Sure, because the fuel travels faster too, and therefore has more kinetic energy to provide to the rocket, when the rocket pushed off from it. In contrast, the car pushes off the ground, which doesn't travel with it.
 
  • #29
OK thanks. It doesn't seem like enough but I'll look deeper into the Oberth Effect, and do some maths, and hopefully it'll make sebse (before, I worked out the mass of fuel, but just assumed the rocket's mass was constant).
 

1. Why does it take more fuel to accelerate a body to a higher speed?

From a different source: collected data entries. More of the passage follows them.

(** With weights that are numbers, each edge of [mst] is the first lightest
    frontier edge for the visited set its predecessors leave. *)
Lemma run_order villages allEdges startNodeId v0 rest :
  finiteWeights allEdges →
  villages = v0 :: rest →
  inOrder allEdges (startingPoint v0 startNodeId)
    (mst (runPrimsAlgorithm villages allEdges startNodeId)).
Proof.
  intros Hfin ->. cbn [runPrimsAlgorithm mst].
  set (start := startingPoint v0 startNodeId).
  apply (primLoop_invariant (v0 :: rest) allEdges
           (λ s, Inv allEdges start s ∧ inOrder allEdges start (st_mst s))).
  - intros s1 s2 [I Hord] Hstep.
    split; [by eapply Inv_step|by eapply inOrder_step].
  - split; [apply Inv_initial|]. intros [|??] ???; discriminate.
Qed.

(** ** The properties of the specification *)

(** C2. With [n >= 1] points of distinct identifiers, the complete candidate
    list over them, and a start that is one of the points (or absent, so
    that the first point is taken), [sequence] has exactly [n - 1] edges. *)
Theorem sequence_length villages allEdges startNodeId :
  (1 ≤ length villages)%nat →
  NoDup (ids villages) →
  complete villages allEdges →
  (∀ i, startNodeId = Some i → i ∈ ids villages) →
  Z.of_nat (length (sequence (runPrimsAlgorithm villages allEdges startNodeId)))
  = Z.of_nat (length villages) - 1.
Proof.
  intros Hn Hdistinct Hgraph%complete_connected Hstart.
  destruct villages as [|v0 rest] eqn:E; [simpl in Hn; lia|]. rewrite <- E in *.
  destruct (run_cons villages allEdges v0 rest startNodeId E)
    as (-> & I & Hnone).
  cbn [sequence]. rewrite (inv_same _ _ _ I).
  pose proof (final_length villages allEdges _ Hdistinct Hgraph
                (start_resolved _ _ _ _ E Hstart) _ I Hnone).
  lia.
Qed.

Lemma sequence_length_witness :
  let villages := [village 1 0; village 2 1; village 3 2] in
  Z.of_nat (length (sequence (runPrimsAlgorithm villages
     (allPossibleEdges smallAngle villages) (Some 2))))
  = Z.of_nat (length villages) - 1.
Proof.
  apply sequence_length.
  - simpl. lia.
  - apply (bool_decide_unpack _). vm_compute. reflexivity.
  - apply allPossibleEdges_complete.
  - intros i [= <-]. apply (bool_decide_unpack _). vm_compute. reflexivity.
Defined.

(** Two points under one identifier are one vertex: [visited] cannot grow
    to [villages.length], and the loop is left by its [break]. *)
Example shared_identifier_run :
  let villages := [village 1 0; village 1 1] in
  sequence (runPrimsAlgorithm villages
              (allPossibleEdges smallAngle villages) (Some 1)) = [].
Proof. vm_compute. reflexivity. Qed.

(** C1, as the code has it. With points of distinct identifiers, a complete
    candidate list over them (the pairwise list weighted by the distance is
    one, [allPossibleEdges_complete]) in which every weight is a finite
    number, and a start that is one of the points, [mst] is a spanning tree
    of the candidate graph and no spanning tree weighs less: its total
    weight is the minimum. *)
Theorem mst_minimal villages allEdges startNodeId :
  (1 ≤ length villages)%nat →
  NoDup (ids villages) →
  complete villages allEdges →
  finiteWeights allEdges →
  (∀ i, startNodeId = Some i → i ∈ ids villages) →
  let tree := mst (runPrimsAlgorithm villages allEdges startNodeId) in
  spanningTree villages allEdges tree ∧
  ∀ T, spanningTree villages allEdges T → totalWeight tree <= totalWeight T.
Proof.
  intros Hn Hdistinct Hgraph%complete_connected Hfin Hstart.
  destruct villages as [|v0 rest] eqn:E; [simpl in Hn; lia|]. rewrite <- E in *.
  destruct (run_cons villages allEdges v0 rest startNodeId E)
    as (-> & I & Hnone).
  pose proof (start_resolved _ _ _ _ E Hstart) as Hin.
  cbn [mst]. split.
  - split_and!.
    + apply NoDup_submseteq;
        [apply (inv_nodup _ _ _ I)|apply (inv_sub _ _ _ I)].
    + pose proof (final_length _ _ _ Hdistinct Hgraph Hin _ I Hnone). lia.
    + assert (∀ a, a ∈ ids villages → connected (st_mst
          (primLoop villages allEdges
             (initialState (startingPoint v0 startNodeId))))
          (startingPoint v0 startNodeId) a) as Hreach.
      { intros a Ha. apply (inv_conn _ _ _ I).
        rewrite (final_visited _ _ _ Hdistinct Hgraph Hin _ I Hnone).
        by apply elem_of_list_to_set. }
      intros a b Ha Hb.
      eapply connected_trans; [apply connected_sym|]; by apply Hreach.
  - intros T HT. by eapply final_minimal.
Qed.

Lemma mst_minimal_witness :
  let villages := [village 1 0; village 2 1; village 3 4; village 4 2] in
  let allEdges := allPossibleEdges smallAngle villages in
  let tree := mst (runPrimsAlgorithm villages allEdges (Some 3)) in
  endpoints tree = [(3, 4); (2, 4); (1, 2)] ∧
  spanningTree villages allEdges tree ∧
  ∀ T, spanningTree villages allEdges T → totalWeight tree <= totalWeight T.
Proof.
  split; [vm_compute; reflexivity|].
  apply mst_minimal.
  - simpl. lia.
  - apply (bool_decide_unpack _). vm_compute. reflexivity.
  - apply allPossibleEdges_complete.
  - repeat constructor.
  - intros i [= <-]. apply (bool_decide_unpack _). vm_compute. reflexivity.
Defined.

(** C3. With weights that are numbers, in an iteration that accepts an edge
    the edge appended to [mst] and to [sequence] is a frontier edge of
    minimum weight and, of the frontier edges of that weight, the one that
    comes first in the candidate list; the list and the visited set
    determine it. *)
Theorem tie_break_first villages allEdges s s' :
  finiteWeights allEdges →
  loopStep villages allEdges s = Some s' →
  ∃ minEdge,
    firstLightest (visited s) allEdges minEdge ∧
    (∀ g, firstLightest (visited s) allEdges g → g = minEdge) ∧
    st_mst s' = st_mst s ++ [minEdge] ∧
    st_sequence s' = st_sequence s ++ [minEdge].
Proof.
  intros Hfin (m & Hm & -> & _)%loopStep_Some.
  apply findMinEdge_Some in Hm; [|done].
  exists m. split_and!; [done| |done..].
  intros g Hg. by eapply firstLightest_unique.
Qed.
(* ===== verification/_CoqProject ===== *)
-Q . S2P
Prelude.v
PyValue.v
PyText.v
Normalizer.v
VectorSpace.v
Ledger.v
Sentiment.v
Regex.v
Entities.v
Analyzer.v
Similarity.v
Template.v
Persistence.v
Session.v
Refinement.v
Scores.v
Api.v
Main.v
Runs.v
Usage.v
(* ===== verification/PyValue.v ===== *)
(** * Python values that cross the analyzer's interface

    [email_analyzer_api.main] decodes the task data with [json.loads] and
    hands the result to [EmailAnalyzer.learn_from_task], which reads it with
    [dict.get] and tests the results for truth.  This file holds the values
    [json.loads] can produce, Python's truth test and [dict.get]. *)

From S2P Require Import Prelude.

(** What [json.loads] returns: [null], booleans, integers, floats, strings,
    arrays and objects.  A [dict] keeps insertion order, so an object is the
    list of its items. *)
#[warnings="-register-all"]
Inductive pyval :=
| PNone
| PBool (b : bool)
| PInt (z : Z)
| PFloat (q : Q)
| PStr (s : text)
| PList (l : list pyval)
| PDict (d : list (text * pyval)).

#[export] Instance pyval_inhabited : Inhabited pyval := populate PNone.

(** [bool(v)], the test behind [if v] and [v and ...]. *)
Definition truthy (v : pyval) : bool :=
  match v with
  | PNone => false
  | PBool b => b
  | PInt z => negb (z =? 0)%Z
  | PFloat q => negb (Qeq_bool q 0)
  | PStr s => negb (bool_decide (s = []))
  | PList l => negb (bool_decide (length l = 0))
  | PDict d => negb (bool_decide (length d = 0))
  end.

(** [isinstance(v, str)] *)
Definition is_str (v : pyval) : bool :=
  match v with
  | PStr _ => true
  | _ => false
  end.

(** [v.get(key, default)]: only a [dict] has the method. *)
Definition dict_get (v : pyval) (key : text) (dflt : pyval) : outcome pyval :=
  match v with
  | PDict d => Ret (from_option id dflt (items_lookup key d))
  | _ => Exc AttributeError
  end.

(** ** Facts *)

Lemma pyval_dict_cases v : (∃ d, v = PDict d) ∨ (∀ d, v ≠ PDict d).
Proof. destruct v; try (by right); left; eauto. Qed.

Lemma truthy_PStr s: truthy (PStr s) = true ↔ s ≠ [].
Proof. simpl. rewrite negb_true_iff, bool_decide_eq_false. done. Qed.

Lemma dict_get_missing d key dflt :
  items_lookup key d = None → dict_get (PDict d) key dflt = Ret dflt.
Proof. simpl. by intros ->. Qed.

Lemma dict_get_present d key dflt v :
  items_lookup key d = Some v → dict_get (PDict d) key dflt = Ret v.
Proof. simpl. by intros ->. Qed.

Lemma dict_get_returns_iff v key dflt :
  returns (dict_get v key dflt) = true ↔ ∃ d, v = PDict d.
Proof. destruct v; simpl; split; try done; try (by intros [? ?]); eauto. Qed.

This is because of the law of conservation of energy, which states that energy cannot be created or destroyed, only transferred or transformed. When a body is accelerating, it is gaining kinetic energy, which is a form of energy associated with motion. In order to increase the body's kinetic energy, more fuel is needed to provide the necessary energy for acceleration.

2. Is there a limit to how fast a body can be accelerated?

Yes, there is a limit known as the speed of light. According to Einstein's theory of relativity, the closer an object gets to the speed of light, the more energy is needed to accelerate it further. This is because the object's mass increases as it approaches the speed of light, making it more difficult to accelerate.

3. Does the mass of the body affect the amount of fuel needed for acceleration?

Yes, the mass of the body does affect the amount of fuel needed for acceleration. According to Newton's second law of motion, the force required to accelerate an object is directly proportional to its mass. Therefore, a heavier object would require more fuel to accelerate to a certain speed compared to a lighter object.

4. How does air resistance play a role in the amount of fuel needed for acceleration?

Air resistance, also known as drag, is a force that opposes the motion of a body through air. This means that as a body accelerates, it must overcome air resistance, which requires more energy. Therefore, more fuel is needed to overcome air resistance and continue accelerating the body.

5. Are there any other factors that can affect the amount of fuel needed for acceleration?

Yes, there are other factors that can affect the amount of fuel needed for acceleration. These include the efficiency of the engine or propulsion system, the design of the vehicle, and external forces such as gravity and friction. These factors can impact the amount of energy needed to accelerate a body and therefore, can also affect the amount of fuel needed.